Meeting: Tuesday, July 17th @ 7pm
Greetings Austin Railers!
This month, we're going to do a block of member mini-presentations again. I've received some feedback that the group is sometimes difficult to navigate for newbies because our typical talks often assume an existing understanding of many aspects of Rails. Naturally, it is difficult to please everyone. We need to strike some kind of balance. On the one hand, it seems perfectly reasonable to me to assume a basic understanding of Rails for our talks, and on the other I want to help encourage those who are just coming to Rails to get off on the right foot. I'd like our group to be a resource to both newbies and ninjas alike. It seems like a noble goal anyway. :)
So for part one of the evening, we are going to call it "If I Met A NEWB On The Street, What Would We Talk About?"
Lightning Talks:
- Creating a Rails Project in SVN and Setting Up Capistrano (Steve Odom)
- Controllers and Views: What's the Deal? (Edward Cruz)
- The Basics of Active Record (Mars Hall)
- Getting Started with Rails Migrations (Damon Clinkscales)
- Intro to irb and console (Damon Clinkscales)
- Rails Security Tip: CSRF & CSRFkiller (Tom Brown)
Meeting: Tuesday, June 12th @ 7pm
Greetings Austin Railers!
For June, we will have a RailsConf recap from those of you who attended the 2nd Annual Rails Conference in Portland. Fun times!
We will also have a presentation from Mike Perham on ActiveScaffold, a Rails plugin for generating AJAXy CRUD.

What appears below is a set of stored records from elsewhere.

Lemma fold_entries_app (l1 l2 : list P) a n :
  fold_entries (E := E) (numbered n (l1 ++ l2)) a n
  = let? r := fold_entries (numbered n l1) a n in
    fold_entries (numbered (n + Z.of_nat (length l1)) l2) (ro_aggregate r)
      (n + Z.of_nat (length l1)).
Proof.
  revert a n. induction l1 as [|p l1 IH]; intros a n; simpl.
  { by rewrite Z.add_0_r. }
  rewrite Z.eqb_refl; simpl. destruct (from_slice p); [|done].
  destruct (negb _); [done|]. destruct (fold_row _ _ _) as [a'|]; [|done].
  destruct (checked_add u64_max n 1) as [m|] eqn:Em; [|done].
  apply checked_add_Some in Em as [-> _]. rewrite IH.
  by replace (n + 1 + Z.of_nat (length l1)) with (n + Z.of_nat (S (length l1))) by lia.
Qed.

Lemma fold_entries_inv l a n (r : RestoredObserver) : observer_inv a ->
  fold_entries (E := E) (numbered n l) a n = Ok r -> observer_inv (ro_aggregate r).
Proof.
  revert a n. induction l as [|p l IH]; intros a n Ha; simpl.
  { by intros [= <-]. }
  rewrite Z.eqb_refl; simpl. destruct (from_slice p) as [row|]; [|done].
  destruct (negb _); [done|]. destruct (fold_row a (sr_row row) n) as [a'|] eqn:Er; [|done].
  destruct (checked_add u64_max n 1) as [m|] eqn:Em; [|done].
  apply checked_add_Some in Em as [-> _]. apply IH. by eapply fold_row_inv.
Qed.

Lemma observer_inv_new : observer_inv ObserverRecoveryAggregate_new.
Proof. intros c e H. simpl in H. by rewrite lookup_empty in H. Qed.
(** A dead-end edge is left only by its owner's Leave: from a detached marker
    or cursor release every transition either is another participant's event,
    which keeps the edge while debt remains, or repeats the fate of the dead epoch
    and changes nothing, or is the owner's detached Leave, after which only storage
    work or nothing is owed; no attach and no acknowledgement is accepted. *)
Theorem leave_only_discharge d edge owner epoch ev s' :
  leave_only_edge edge = Some (owner, epoch) ->
  edge_step (Closure_Owed d edge) ev s' ->
  exists event, ev = Some event
  /\ ((exists p d', event_participant event = Some p /\ p <> owner
         /\ s' = preserve_or_clear d' edge)
      \/ (exists f, event = binding_fate_observed owner epoch f /\ s' = Closure_Owed d edge)
      \/ (exists f, event = detached_leave_committed owner f /\ storage_or_clear s')).
Proof.
  intros Hl Hstep.
  inversion Hstep as [| | | | | | | | | | | | | | | | | | | | | | | | | | | | | | |
    |? ? ? ? ? ? ? ? ? Hv Hc Hs|? ? ? ? Hs|? ? ? ? ? Hs
    |? ? ? ? ? ? ? ? ? Hv Hc Hs|? ? ? ? Hs|? ? ? ? ? Hs]; subst; simpl in Hl; try done;
    injection Hl as <- <-; eexists; (split; [done|]).
  1, 4: right; right; apply validate_detached_claim_spec in Hv as (_ & -> & ? & ? & ?);
    apply completion_storage in Hc; step_cases; breflect;
    destruct ev0 as [k0]; simpl in *; simplify_eq; eexists; split; eauto.
  1, 3: right; left; step_cases; breflect;
    match goal with H : bool_decide _ = true |- _ => apply bool_decide_eq_true in H end;
    destruct ev0; simpl in *; subst; by eexists.
  all: left; step_unfold; destruct (event_participant ev0) as [p|]; [|done];
    destruct (p =? _) eqn:Hp; [done|]; simplify_eq; breflect;
    exists p, d'; split; [done|]; split; done.
Qed.

(** Progress is strict: when a transition consumes a predecessor-bound
    successor (completion, append or Leave of a projection, completion or coverage
    of a compaction, a greater acknowledgement), the successor was minted for this
    very edge and event, what is owed next is what it names, it is no recovery
    edge, and its boundary lies strictly beyond the edge it repays. *)
Theorem successor_advances d edge ev u s' :
  minted u ->
  match edge with
  | SE_ObserverProjection e =>
      projection_complete e d ev u = Ok s' \/ projection_marker_appended e d ev u = Ok s'
      \/ leave_with_later_projection e d ev u = Ok s'
  | SE_PhysicalCompaction e =>
      compaction_complete e d ev u = Ok s' \/ covered_by_progress e d ev u = Ok s'
  | SE_ParticipantCursorProgress e => greater_ack e d ev u = Ok s'
  | _ => False
  end ->
  pcs_predecessor u = edge /\ pcs_event u = ev /\ s' = pcs_state u
  /\ match s' with
     | Closure_Clear => True
     | Closure_Owed _ edge' =>
         ~ is_recovery edge'
         /\ forall b b', edge_boundary edge = Some b -> edge_boundary edge' = Some b' -> b < b'
     end.
Proof.
  intros (b & Hb & Hs)%minted_spec H.
  assert (pcs_predecessor u = edge /\ pcs_event u = ev /\ s' = pcs_state u) as (<- & <- & ->).
  { destruct edge; try done; destruct_or?; step_cases; breflect;
      repeat match goal with H : bool_decide _ = true |- _ => apply bool_decide_eq_true in H end;
      done. }
  do 3 (split; [done|]). destruct (pcs_state u) as [|d' edge']; [done|].
  destruct Hs as [Hr Hs]. split; [done|]. intros b1 b' Hb1 Hb'. simplify_eq. by apply Hs.
Qed.

(** Physical compaction never overtakes a marker: while an edge waits on a
    marker, delivered or not, it accepts a compaction only if the compacted range
    ends before the marker and the floor stays at or below it, and it then keeps
    waiting on the same marker unless the whole debt is repaid. *)
Theorem marker_not_compacted d edge m from through floor s' :
  edge_marker edge = Some m ->
  edge_step (Closure_Owed d edge) (Some (mkEvent (EK_CompactionCompleted from through floor))) s' ->
  through < m /\ floor <= m /\ exists d', s' = preserve_or_clear d' edge.
Proof.
  intros Hm Hstep. inversion Hstep; subst; clear Hstep; simpl in Hm; try done; simplify_eq;
    step_unfold; try done.
  - destruct (_ && _) eqn:E; simpl in *; simplify_eq. breflect. split_and!; [done..|]. by exists d'.
  - destruct e; done.
  - unfold greater_ack_matches in *. simpl in *. by rewrite andb_false_r in *.
  - rewrite Hm in *. destruct (_ && _) eqn:E; simpl in *; simplify_eq. breflect.
    split_and!; [done..|]. by exists d'.
  - by destruct e.
  - by repeat case_match.
Qed.

(** Recovery and its failure: a fenced attach succeeds only for the delivered
    marker record detached at the recovery's epoch and raises the credential
    generation by exactly one.  If the binding it created dies in turn, the fate
    accepted is that of the new epoch, it preserves the storage edge the attach
    left, applying it to that edge is never refused, and completing the storage
    work installs the release of the new epoch: no second recovery edge. *)
Theorem recovered_binding_dies e record d ev c p ev2 fate :
  fenced_attach e record d ev c = Ok p ->
  recovered_binding_fate p ev2 = Ok fate ->
  mr_target_binding record = FB_Detached (dcr_prior_binding_epoch e)
  /\ mr_occurrence record = MRO_Delivered
  /\ mr_delivery_seq record = dcr_marker_delivery_seq e
  /\ capability_generation (fac_new_binding_epoch p)
     = capability_generation (dcr_prior_binding_epoch e) + 1
  /\ (exists f, ev2 = binding_fate_observed (dcr_participant_id e) (fac_new_binding_epoch p) f)
  /\ rbf_release fate = mkDetachedCursorRelease (dcr_participant_id e) (fac_new_binding_epoch p)
  /\ exists d0 edge, dc_into_state c = Closure_Owed d0 edge
     /\ forall d1, release_installs edge d0 d1 fate.
Proof.
  intros (_ & _ & Hseq & Hb & Ho & Hp & [Hg _]%is_next_generation_spec & Hn)%fenced_attach_Ok.
  intros (f & -> & Hpre & Hrel & _)%recovered_fate_Ok. rewrite Hp in *.
  do 4 (split; [done|]). split; [by eexists|]. split; [done|].
  rewrite <- Hn, <- Hpre. do 2 eexists. split; [done|]. intros d1.
  by apply recovered_release_installs.
Qed.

Writing a web-based data entry UI for a complex application is never fun and quite often tedious. One key attribute for a good user interface is consistency but it still takes a knowledgeable and diligent development team to create the web pages which follow through on that design. ActiveScaffold is a plugin for Ruby on Rails (aka Rails) which provides dynamic model-based view generation. Instead of having to create pages by hand which display your models, ActiveScaffold will introspect your ActiveRecord models and dynamically generate a CRUD (create, read, update, delete) user interface for managing those objects.
Mike Perham is a Senior Software Engineer at IBM working on the WebSphere Business Services Fabric. He's a member of the Apache project and has been developing open source software since 1995. He loves racing motorcycles and learning new technologies, especially anything that makes building web-based applications easier.
As per usual, we will meet in the lovely space at Frog Design on 8th and Congress. Thanks Frog!